A pesar de que los tiempos han cambiado mucho y ya las siestas en sociedades mediterráneas como las españolas e italianas comienzan a ser una costumbre del pasado, defender el derecho al ocio frente al exceso laboral es una práctica sana que puede ser la clave para una larga vida. Paradójicamente, no es menos cierto que los laboriosos japoneses son los mas longevos del mundo, seguidos, eso sí, por los españoles, firmes defensores de “Trabajar para vivir”, en contraposición al lema de “Vivir para trabajar”. A diferencia de Estados Unidos, donde anualmente muchas personas renuncian voluntariamente a sus días de vacaciones –según una encuesta de American Travel Association un 55% no toma todos los días libres de los que dispone–, en Europa descansar más de dos semanas seguidas en el verano no es considerado un síntoma de pereza, sino un derecho laboral que ayuda a cargar las pilas.

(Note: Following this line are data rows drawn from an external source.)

Lemma no_malicious_search t :
  existsb (fun pattern => re_search true pattern t) MALICIOUS_PATTERNS = false
  <-> no_malicious (list_ascii_of_string t).
Proof.
  split.
  - intros H p Hp. destruct (malicious_patterns_safe p Hp) as (Haf & _).
    apply re_search_false; [done|].
    destruct (re_search true p t) eqn:Hs; [|done].
    assert (existsb (fun pattern => re_search true pattern t) MALICIOUS_PATTERNS = true);
      [|congruence].
    apply existsb_exists. exists p. by rewrite <- list_elem_of_In.
  - intros H. destruct (existsb _ MALICIOUS_PATTERNS) eqn:He; [|done].
    apply existsb_exists in He as (p & Hp & Hs). apply list_elem_of_In in Hp.
    destruct (malicious_patterns_safe p Hp) as (Haf & _).
    apply re_search_spec in Hs; [|done]. by destruct (H p Hp).
Qed.

Lemma no_malicious_without_markers l :
  Forall (fun c => is_marker c = false) l -> no_malicious l.
Proof.
  intros Hl p Hp. destruct (malicious_patterns_safe p Hp) as (Haf & _ & Hn).
  by eapply no_match_without.
Qed.

Lemma foldl_re_sub_fixed (ps : list regex) t :
  (forall p, p ∈ ps -> re_sub true p t = t) ->
  foldl (fun t pattern => re_sub true pattern t) t ps = t.
Proof.
  induction ps as [|p ps IH]; intros H; simpl; [done|].
  rewrite (H p); [|left]. apply IH. intros q Hq. apply H. by right.
Qed.

(** On a text without a match of a malicious pattern, [sanitize_input]
    escapes and strips, and its result has no match either. *)
Lemma sanitize_input_clean t :
  no_malicious (list_ascii_of_string t) ->
  sanitize_input t = py_strip (html_escape t)
  /\ no_malicious (list_ascii_of_string (sanitize_input t)).
Proof.
  intros H.
  assert (He : no_malicious (list_ascii_of_string (html_escape t))).
  { intros p Hp. unfold html_escape. rewrite list_ascii_of_string_of_list_ascii.
    destruct (malicious_patterns_safe p Hp) as (_ & Hs & _).
    apply escape_keeps_no_match; auto. }
  assert (Hs : sanitize_input t = py_strip (html_escape t)).
  { unfold sanitize_input. f_equal. apply foldl_re_sub_fixed.
    intros p Hp. destruct (malicious_patterns_safe p Hp) as (Haf & _).
    apply re_sub_no_match; auto. }
  split; [done|]. rewrite Hs. intros p Hp.
  unfold py_strip. rewrite list_ascii_of_string_of_list_ascii.
  apply strip_keeps_no_match; auto.
Qed.

(** The character set [[A-Za-z0-9_-]]. *)
Definition id_char (c : ascii) : bool :=
  in_range 65 90 c || in_range 97 122 c || in_range 48 57 c
  || Ascii.eqb c "_" || Ascii.eqb c "-".

Definition id_class : cclass :=
  OneOf [("a", "z"); ("A", "Z"); ("0", "9"); ("_", "_"); ("-", "-")]%char.

Lemma id_class_spec c : cls_match false id_class c = id_char c.
Proof.
  pose proof (forall_ascii
    (fun c => Bool.eqb (cls_match false id_class c) (id_char c)) eq_refl c) as H.
  by apply Bool.eqb_prop in H.
Qed.

Lemma id_char_not_newline c : id_char c = true -> c <> newline.
Proof. intros H ->. by vm_compute in H. Qed.

Lemma id_char_not_marker c : id_char c = true \/ c = newline -> is_marker c = false.
Proof.
  pose proof (forall_ascii
    (fun c => implb (id_char c || Ascii.eqb c newline) (negb (is_marker c)))
    eq_refl c) as H. simpl in H.
  intros [Hc| ->].
  - rewrite Hc in H. simpl in H. by destruct (is_marker c).
  - done.
Qed.

Local Arguments cls_match : simpl never.

(** What [[a-zA-Z0-9_-]*$] accepts: [$] also matches before a final
    newline. *)
Definition at_end : bool -> chars -> option chars := match_here false [Eol].

Lemma at_end_spec b l :
  is_Some (at_end b l) <-> l = [] \/ l = [newline].
Proof.
  unfold at_end. destruct l as [|c [|c2 l]]; simpl.
  - split; [by left|eauto].
  - destruct (Ascii.eqb_spec c newline) as [->|Hc].
    + split; [by right|eauto].
    + split; [by intros [? ?]|]. intros [?|[= ?]]; done.
  - split; [by intros [? ?]|]. intros [?|?]; done.
Qed.

Lemma id_tail_spec l : forall b,
  is_Some (rep_greedy (cls_match false id_class) at_end b l)
  <-> Forall (fun c => id_char c = true) l
      \/ exists l0, l = (l0 ++ [newline])%list /\ Forall (fun c => id_char c = true) l0.
Proof.
  induction l as [|ch l IH]; intros b; cbn [rep_greedy].
  - rewrite at_end_spec. split; [by left|by left].
  - rewrite id_class_spec. destruct (id_char ch) eqn:Hc.
    + destruct (rep_greedy _ _ false l) as [r|] eqn:Hg.
      * split; [intros _|eauto].
        destruct (proj1 (IH false)) as [Hl|(l0 & -> & Hl)]; [by rewrite Hg| |].
        -- left. by constructor.
        -- right. exists (ch :: l0). split; [done|]. by constructor.
      * assert (Hn : ~ (Forall (fun c => id_char c = true) l
                        \/ exists l0, l = (l0 ++ [newline])%list
                             /\ Forall (fun c => id_char c = true) l0)).
        { intros H. apply (IH false) in H. rewrite Hg in H. by destruct H. }
        rewrite at_end_spec. split.
        -- intros [H|H]; [done|]. injection H as -> ->. by vm_compute in Hc.
        -- intros [H|(l0 & H & Hl0)]; exfalso; apply Hn.
           ++ left. by apply Forall_cons in H as [_ H].
           ++ destruct l0 as [|c0 l0]; simpl in H; injection H as -> H.
              ** by vm_compute in Hc.
              ** right. exists l0. split; [done|]. by apply Forall_cons in Hl0 as [_ Hl0].
    + rewrite at_end_spec. split.
      * intros [H|H]; [done|]. injection H as -> ->.
        right. exists []. split; [done|constructor].
      * intros [H|(l0 & H & Hl0)].
        -- apply Forall_cons in H as [H _]. congruence.
        -- destruct l0 as [|c0 l0]; simpl in H; injection H as -> ->.
           ++ by right.
           ++ apply Forall_cons in Hl0 as [H0 _]. congruence.
Qed.

Lemma allowed_id_pattern_spec s :
  re_match false ALLOWED_ID_PATTERN s = true
  <-> exists l0, l0 <> [] /\ Forall (fun c => id_char c = true) l0
        /\ (list_ascii_of_string s = l0
            \/ list_ascii_of_string s = (l0 ++ [newline])%list).
Proof.
  unfold re_match, ALLOWED_ID_PATTERN. fold id_class.
  generalize (list_ascii_of_string s) as l. intros l.
  cbn [match_here]. fold at_end.
  destruct l as [|ch l].
  { split; [done|]. intros (l0 & Hne & _ & [H|H]); [by subst|].
    destruct l0; discriminate. }
  rewrite id_class_spec. destruct (id_char ch) eqn:Hc.
  - pose proof (id_tail_spec l false) as Ht.
    destruct (rep_greedy _ _ false l) as [r|].
    + split; [intros _|done].
      destruct (proj1 Ht) as [Hl|(l0 & -> & Hl)]; [eauto| |].
      * exists (ch :: l). split; [done|]. split; [by constructor|by left].
      * exists (ch :: l0). split; [done|]. split; [by constructor|by right].
    + split; [done|]. intros (l0 & Hne & Hl0 & [H|H]).
      * subst l0. apply Forall_cons in Hl0 as [_ Hl0].
        destruct (proj2 Ht) as [? ?]; [by left|done].
      * destruct l0 as [|c0 l0]; [done|]. simpl in H. injection H as -> ->.
        apply Forall_cons in Hl0 as [_ Hl0].
        destruct (proj2 Ht) as [? ?]; [right; eauto|done].
  - split; [done|]. intros (l0 & Hne & Hl0 & [H|H]).
    + subst l0. apply Forall_cons in Hl0 as [H _]. congruence.
    + destruct l0 as [|c0 l0]; [done|]. simpl in H. injection H as -> ->.
      apply Forall_cons in Hl0 as [H _]. congruence.
Qed.

Lemma validate_id_format_true s e :
  validate_id_format s = (true, e) <->
  e = "" /\ s <> "" /\ String.length s <= MAX_ID_LENGTH
  /\ re_match false ALLOWED_ID_PATTERN s = true.
Proof.
  unfold validate_id_format.
  destruct (String.eqb_spec s "") as [->|Hne].
  { split; [done|]. by intros (_ & ? & _). }
  destruct (Nat.ltb_spec MAX_ID_LENGTH (String.length s)) as [Hlen|Hlen].
  { split; [done|]. intros (_ & _ & ? & _). lia. }
  destruct (re_match false ALLOWED_ID_PATTERN s); simpl.
  - split; [by intros [= <-]|by intros (-> & _)].
  - split; [done|]. by intros (_ & _ & _ & ?).
Qed.

Lemma valid_id_no_malicious s e :
  validate_id_format s = (true, e) -> no_malicious (list_ascii_of_string s).
Proof.
  intros H. apply validate_id_format_true in H as (_ & _ & _ & H).
  apply allowed_id_pattern_spec in H as (l0 & _ & Hl0 & Hs).
  apply no_malicious_without_markers.
  assert (H0 : Forall (fun c => is_marker c = false) l0).
  { eapply Forall_impl; [exact Hl0|]. intros c Hc. apply id_char_not_marker. by left. }
  destruct Hs as [-> | ->]; [done|].
  apply Forall_app. split; [done|]. by repeat constructor.
Qed.

Lemma validate_text_field_true text name max e :
  validate_text_field text name max = (true, e) <->
  e = "" /\ text <> "" /\ String.length text <= max
  /\ no_malicious (list_ascii_of_string text).
Proof.
  unfold validate_text_field. rewrite <- no_malicious_search.
  destruct (String.eqb_spec text "") as [->|Hne].
  { split; [done|]. by intros (_ & ? & _). }
  destruct (Nat.ltb_spec max (String.length text)) as [Hlen|Hlen].
  { split; [done|]. intros (_ & _ & ? & _). lia. }
  destruct (existsb _ MALICIOUS_PATTERNS).
  - split; [done|]. by intros (_ & _ & _ & ?).
  - split; [by intros [= <-]|by intros (-> & _)].
Qed.

(** X1: [validate_id_format] accepts exactly the non-empty identifiers of at
    most 100 characters made of characters of the set, and these followed
    by one newline. *)
Lemma validate_id_format_spec s :
  validate_id_format s = (true, "") <->
  s <> "" /\ String.length s <= 100
  /\ exists l0, l0 <> [] /\ Forall (fun c => id_char c = true) l0
       /\ (list_ascii_of_string s = l0 \/ list_ascii_of_string s = (l0 ++ [newline])%list).
Proof.
  rewrite validate_id_format_true, allowed_id_pattern_spec.
  unfold MAX_ID_LENGTH. tauto.
Qed.

(** C7, on the code: the identifier made of the letter a and a newline
    is accepted by [validate_id_format], though the newline is outside
    the character set; the two identifiers of the scenario are rejected. *)
Theorem validate_id_format_trailing_newline :
  validate_id_format (String "a" (String newline "")) = (true, "")
  /\ id_char newline = false
  /\ fst (validate_id_format "bad id!") = false
  /\ fst (validate_id_format (string_of_list_ascii (repeat "a"%char 101))) = false.
Proof. repeat split; vm_compute; reflexivity. Qed.

Local Arguments validate_id_format : simpl never.
Local Arguments validate_text_field : simpl never.
Local Arguments sanitize_input : simpl never.

Lemma lookup_size_nonzero (d : gmap string pyval) k v :
  d !! k = Some v -> Nat.eqb (size d) 0 = false.
Proof.
  intros H. apply Nat.eqb_neq. intros Hs. apply map_size_empty_iff in Hs.
  subst d. by rewrite lookup_empty in H.
Qed.

(** The checks made on one field in one round of the loop of
    [validate_challenge_data], and the error they report. *)
Definition challenge_field_violation (field : string) (data : gmap string pyval)
    : option string :=
  match data !! field with
  | None => Some ("Missing required field: " +:+ field)
  | Some value =>
      if negb (py_truthy value) then Some ("Empty value for field: " +:+ field)
      else if String.eqb field "playerName" then
        match validate_text_field (py_str value) field 100 with
        | (true, _) => None
        | (false, error) => Some error
        end
      else
        match validate_id_format (py_str value) with
        | (true, _) => None
        | (false, error) => Some (field +:+ ": " +:+ error)
        end
  end.

Lemma challenge_checks_step field rest d :
  field ∈ ["playerId"; "playerName"; "challengeId"] ->
  challenge_checks (field :: rest) d =
    match challenge_field_violation field d with
    | Some e => Some (false, e)
    | None => challenge_checks rest d
    end.
Proof.
  intros Hf. unfold challenge_field_violation.
  assert (Hc : field = "playerId" \/ field = "playerName" \/ field = "challengeId").
  { set_solver. }
  destruct Hc as [->|[->| ->]]; cbn; destruct (d !! _) as [v|]; try done;
    destruct (py_truthy v); cbn; try done.
  - by destruct (validate_id_format (py_str v)) as [[] e].
  - by destruct (validate_text_field (py_str v) _ 100) as [[] e].
  - by destruct (validate_id_format (py_str v)) as [[] e].
Qed.

(** C3, on the code: a payload whose [playerId] is present but malformed
    and whose [challengeId] is missing is refused for the format of
    [playerId], not for the missing field. *)
Lemma validate_challenge_data_format_before_missing :
  let d : gmap string pyval :=
    <["playerId" := PyStr "bad id!"]> (<["playerName" := PyStr "Alice"]> ∅) in
  d !! "challengeId" = None
  /\ fst (validate_challenge_data (Some d)) =
       (false, "playerId: ID contains invalid characters (only alphanumeric, underscore, and dash allowed)")
  /\ fst (validate_challenge_data (Some d)) <> (false, "Missing required field: challengeId").
Proof.
  intros d. split; [|split].
  - vm_compute. reflexivity.
  - vm_compute. reflexivity.
  - vm_compute. intros H. discriminate H.
Qed.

Fue el franco-cubano Paul Lafargue quien en 1880 escribió el manifiesto El derecho a la pereza. En su critica marxista del capitalismo reivindicaba el “sueño de la abundancia y el goce, de la liberación de la esclavitud del trabajo.” Una buena proclama, salvo por el error de no anticipar que el “paraíso del proletariado”, lejos de liberar a los trabajadores, los esclavizó aún más mediante un sistema de producción ineficaz y un modelo político que reprime la libertad individual. Pero en su ensayo utópico Lafargue sí acertó en aspirar a que las jornadas y condiciones laborales fueran más benignas.

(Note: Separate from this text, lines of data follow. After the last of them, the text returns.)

(** A message that is not blank goes through the length checks and the
    format check. *)
Lemma validate_not_blank message :
  trim message <> [] ->
  validateCommitMessage message =
  JS.bind
    (match stringMatch (headerOf message) conventionalCommitPattern with
     | None => Normal ([formatError],
                       if 72 <? List.length (headerOf message)
                       then [headerLengthWarning (List.length (headerOf message))] else [])
     | Some m => checkMatch m []
                   (if 72 <? List.length (headerOf message)
                    then [headerLengthWarning (List.length (headerOf message))] else [])
     end)
    (fun ew =>
       Normal {| valid := (List.length (fst ew) =? 0);
                 errors := fst ew;
                 warnings := snd ew ++
                   (if 1000 <? List.length (bodyOf message) then [bodyLengthWarning] else []) |}).
Proof.
  intros H. unfold validateCommitMessage.
  destruct message as [|c t]; [contradiction|].
  destruct (trim (c :: t)) as [|d u] eqn:Ht; [contradiction|]. rewrite <- Ht.
  replace (List.length (trim (c :: t)) =? 0) with false by (rewrite Ht; reflexivity).
  cbn [orb]. rewrite split_nth_error. cbn [defined JS.bind].
  fold (headerOf (c :: t)). fold (bodyOf (c :: t)). rewrite body_check.
  unfold push. cbn [app].
  destruct (stringMatch (headerOf (c :: t)) conventionalCommitPattern) as [m|];
    [destruct (checkMatch m _ _) as [[es ws]|e]|]; cbn [JS.bind fst snd];
    try reflexivity;
    destruct (1000 <? List.length (bodyOf (c :: t))); rewrite ?app_nil_r; reflexivity.
Qed.

End CommitFacts.

(** ** Concrete runs *)

Section Runs.

Import Commit.

Example run_scoped_feature :
  validateCommitMessage (str "feat(auth): add login functionality") =
  Normal {| valid := true; errors := []; warnings := [] |}.
Proof. vm_compute. reflexivity. Qed.
(** X10.  Rows that [dropna] removes are never parsed: two timestamp parsers
    that agree on the ISO_TIME cells of the complete rows, in the column of
    those rows, give the same result, so a malformed timestamp in an
    incomplete row is harmless. *)
Theorem hist_fetch_parses_surviving_rows_only {O : key_order} td1 td2 r :
  (forall df selected raw s,
      read_csv r = Ok df -> select_columns df = Ok selected ->
      In raw selected -> complete raw = true -> ISO_TIME raw = Some s ->
      td1 (map ISO_TIME (dropna selected)) s = td2 (map ISO_TIME (dropna selected)) s) ->
  fetch_last_50_cyclones td1 r = fetch_last_50_cyclones td2 r.
Proof.
  intro H. unfold fetch_last_50_cyclones, last_50_body, post_filter, convert_dates.
  destruct (read_csv r) as [df|e] eqn:Hdf; simpl; [|reflexivity].
  destruct (select_columns df) as [sel|e] eqn:Hsel; simpl; [|reflexivity].
  rewrite (mapM_ext_in (convert td1 (map ISO_TIME (dropna sel)))
                       (convert td2 (map ISO_TIME (dropna sel)))); [reflexivity|].
  intros raw Hin. apply filter_In in Hin as [Hin Hc].
  unfold convert. destruct (ISO_TIME raw) as [s|] eqn:Es; [|reflexivity].
  rewrite (H df sel raw s eq_refl Hsel Hin Hc Es). reflexivity.
Qed.

(** * When the live fetch returns a table, nothing, or stops *)

Section LiveMore.

Variable convert_column : list json -> outcome (json -> value).
(** ** Tokens and conditions *)

(** C2, as amended.  With an axiom-result object, the token array is the
    tokens of the results that passed, entry after entry: ["<name>=*"]
    and ["<name>=<path>"] for every target, whatever the target's flag,
    and nothing for a result that did not pass.  The axiom ["language"]
    with the single target [a.js] gives exactly ["language=*"] and
    ["language=a.js"]; a rule on ["language=a.js"] whose level is not
    ["off"] has no unsatisfied condition, goes on to the registry check
    and no result of it is IGNORED; a rule on ["language=b.js"] whose
    level is not ["off"] is IGNORED with that condition as the reason. *)
Theorem token_set :
  (forall entries : list (string * Result),
      targetArray (TObject entries) = flat_map spec_tokens entries
      /\ forall tok,
          In tok (targetArray (TObject entries))
          <-> exists axiomName res,
                In (axiomName, res) entries /\ passed res = true
                /\ (tok = axiomName ++ "=*"
                    \/ exists t, In t (targets res)
                                 /\ tok = axiomName ++ "=" ++ template (path t)))
  /\ (forall (msg : string) (flag : bool),
        let language :=
          TObject [("language", mkResult msg [mkTarget (Some "a.js") flag] true)] in
        targetArray language = ["language=*"; "language=a.js"]
        /\ forall allRules allFixes fileSystem dryRun (r : RuleInfo),
            level r <> "off" ->
            (where_ r = ["language=a.js"] ->
               ignoreReasons (targetArray language) r = []
               /\ ruleCallback allRules allFixes fileSystem dryRun
                    language (targetArray language) r
                  = lintStage allRules allFixes fileSystem dryRun r
               /\ forall f,
                   may_return (ruleCallback allRules allFixes fileSystem dryRun
                                 language (targetArray language) r) f ->
                   status f <> IGNORED)
            /\ (where_ r = ["language=b.js"] ->
                  ruleCallback allRules allFixes fileSystem dryRun
                    language (targetArray language) r
                  = Return (CreateIgnored r
                              ("ignored due to unsatisfied condition(s): "
                                 ++ dquote ++ "language=b.js" ++ dquote)))).
Proof.
  split.
  - intros entries; split; [apply targetArray_flat_map|].
    intros tok; rewrite targetArray_flat_map, in_flat_map; split.
    + intros ([axiomName res] & Hin & Htok); simpl in Htok.
      destruct (passed res) eqn:Hp; [|destruct Htok].
      exists axiomName, res; repeat split; auto.
      destruct Htok as [<-|Htok]; [now left | right].
      apply in_map_iff in Htok; destruct Htok as (t & <- & Ht).
      exists t; split; [exact Ht | reflexivity].
    + intros (axiomName & res & Hin & Hp & Htok).
      exists (axiomName, res); split; [exact Hin|]; simpl; rewrite Hp.
      destruct Htok as [->|(t & Ht & ->)]; [now left | right].
      apply in_map_iff; exists t; split; [reflexivity | exact Ht].
  - intros msg flag language; split; [reflexivity|].
    intros allRules allFixes fileSystem dryRun r Hl.
    apply String.eqb_neq in Hl; split.
    + intros Hw.
      assert (Hcb : ruleCallback allRules allFixes fileSystem dryRun
                      language (targetArray language) r
                    = lintStage allRules allFixes fileSystem dryRun r).
      { unfold ruleCallback; rewrite Hl.
        unfold ignoreReasons; rewrite Hw; reflexivity. }
      split; [unfold ignoreReasons; rewrite Hw; reflexivity|].
      split; [exact Hcb|].
      intros f Hf; rewrite Hcb in Hf.
      exact (lintStage_not_ignored _ _ _ _ _ _ Hf).
    + intros Hw; unfold ruleCallback; rewrite Hl.
      unfold ignoreReasons; rewrite Hw; reflexivity.
Qed.
(** * Network-based Autopsy: the two pipeline wrappers

    A shallow embedding of [registerYeoAtlas.py] and [runProbtrackx2GPU.py].
    Both scripts are glue around external binaries, so what there is to
    verify is what they do to their surroundings: which command strings
    reach the shell and through which call, what they print, and what they
    create on disk themselves.  The embedding therefore runs every function
    in a state-and-exception monad over a [World] that holds the file tree,
    the working directory, the process environment and the chronological
    trace of console lines and subprocess launches.

    Things the scripts cannot decide themselves are inputs of the model: the
    effect of a launched command ([sh]), the answer of
    [torch.cuda.is_available()], and the two clock readings. *)

From Stdlib Require Import ZArith Ascii.
From stdpp Require Import gmap strings list fin_maps.

Local Open Scope Z_scope.
Local Open Scope stdpp_scope.

(** ** Python strings *)

Module Str.

Definition chars (s : string) : list ascii := String.list_ascii_of_string s.
Definition of_chars (l : list ascii) : string := String.string_of_list_ascii l.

Volviendo al presente, la OMS señala que se producen unos 745.000 fallecimientos al año por problemas del corazón ligados a la modalidad de esclavitud laboral moderna, en la que los empleados están perpetuamente conectados a sus trabajos y sin apenas tiempo para un respiro. No hay que avergonzarse de desconectar. Permitir que cuerpo y mente puedan escapar a otros confines más allá de las oficinas, habitáculos y hogares transformados en despachos. Olvidar contraseñas, correos, mensajes de texto, convocatorias por Zoom. Que la única meta, al menos por unas semanas, sea la de saciar los sentidos en el bálsamo del dolce far niente. De lo contrario, corremos el riesgo de morir de karoshi antes de tiempo.